Problem description: The data needs to be returned in full, exactly as it reads.

Task data:

Lemma merkle_root_of_reduce s :
  s <> ∅ -> merkle_root_of s = default [] (head (merkle_reduce sha3_512 (size s) (sha3_512 <$> leaf_inputs s))).
Proof.
  intros Hne. unfold merkle_root_of, merkle_of_items, leaf_inputs.
  destruct (map_items s) as [|e items] eqn:E.
  { destruct Hne. apply items_of_nil. rewrite <- E. apply map_items_of. }
  rewrite <- E. do 2 f_equal.
  - f_equal; [|by rewrite <- !list_fmap_compose].
    rewrite length_fmap, merge_sort_Permutation, <- (length_fmap kv_pair), map_items_pairs.
    apply length_map_to_list.
Qed.

Lemma reduce_single fuel p :
  (0 < length p <= fuel)%nat -> exists x q, above p q /\ x ∈ q /\ merkle_reduce sha3_512 fuel (sha3_512 <$> p) = [sha3_512 x].
Proof.
  revert p. induction fuel as [|fuel IH]; intros p Hl; [lia|].
  destruct (decide (length p <= 1)%nat) as [Hs|Hs].
  - rewrite reduce_short by done. destruct p as [|x [|]]; cbn in *; try lia.
    exists x, [x]. split_and!; [apply above_refl|set_solver|done].
  - pose proof (next_inputs_shorter p). rewrite reduce_unfold by lia.
    destruct (IH (next_inputs p)) as (x & q & Ha & Hx & He); [lia|].
    exists x, q. split_and!; [by apply above_first; [lia|]|done..].
Qed.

Task response:
Lemma merkle_root_of_reduce s :
  s <> ∅ -> merkle_root_of s = default [] (head (merkle_reduce sha3_512 (size s) (sha3_512 <$> leaf_inputs s))).
Proof.
  intros Hne. unfold merkle_root_of, merkle_of_items, leaf_inputs.
  destruct (map_items s) as [|e items] eqn:E.
  { destruct Hne. apply items_of_nil. rewrite <- E. apply map_items_of. }
  rewrite <- E. do 2 f_equal.
  - f_equal; [|by rewrite <- !list_fmap_compose].
    rewrite length_fmap, merge_sort_Permutation, <- (length_fmap kv_pair), map_items_pairs.
    apply length_map_to_list.
Qed.

Lemma reduce_single fuel p :
  (0 < length p <= fuel)%nat -> exists x q, above p q /\ x ∈ q /\ merkle_reduce sha3_512 fuel (sha3_512 <$> p) = [sha3_512 x].
Proof.
  revert p. induction fuel as [|fuel IH]; intros p Hl; [lia|].
  destruct (decide (length p <= 1)%nat) as [Hs|Hs].
  - rewrite reduce_short by done. destruct p as [|x [|]]; cbn in *; try lia.
    exists x, [x]. split_and!; [apply above_refl|set_solver|done].
  - pose proof (next_inputs_shorter p). rewrite reduce_unfold by lia.
    destruct (IH (next_inputs p)) as (x & q & Ha & Hx & He); [lia|].
    exists x, q. split_and!; [by apply above_first; [lia|]|done..].
Qed.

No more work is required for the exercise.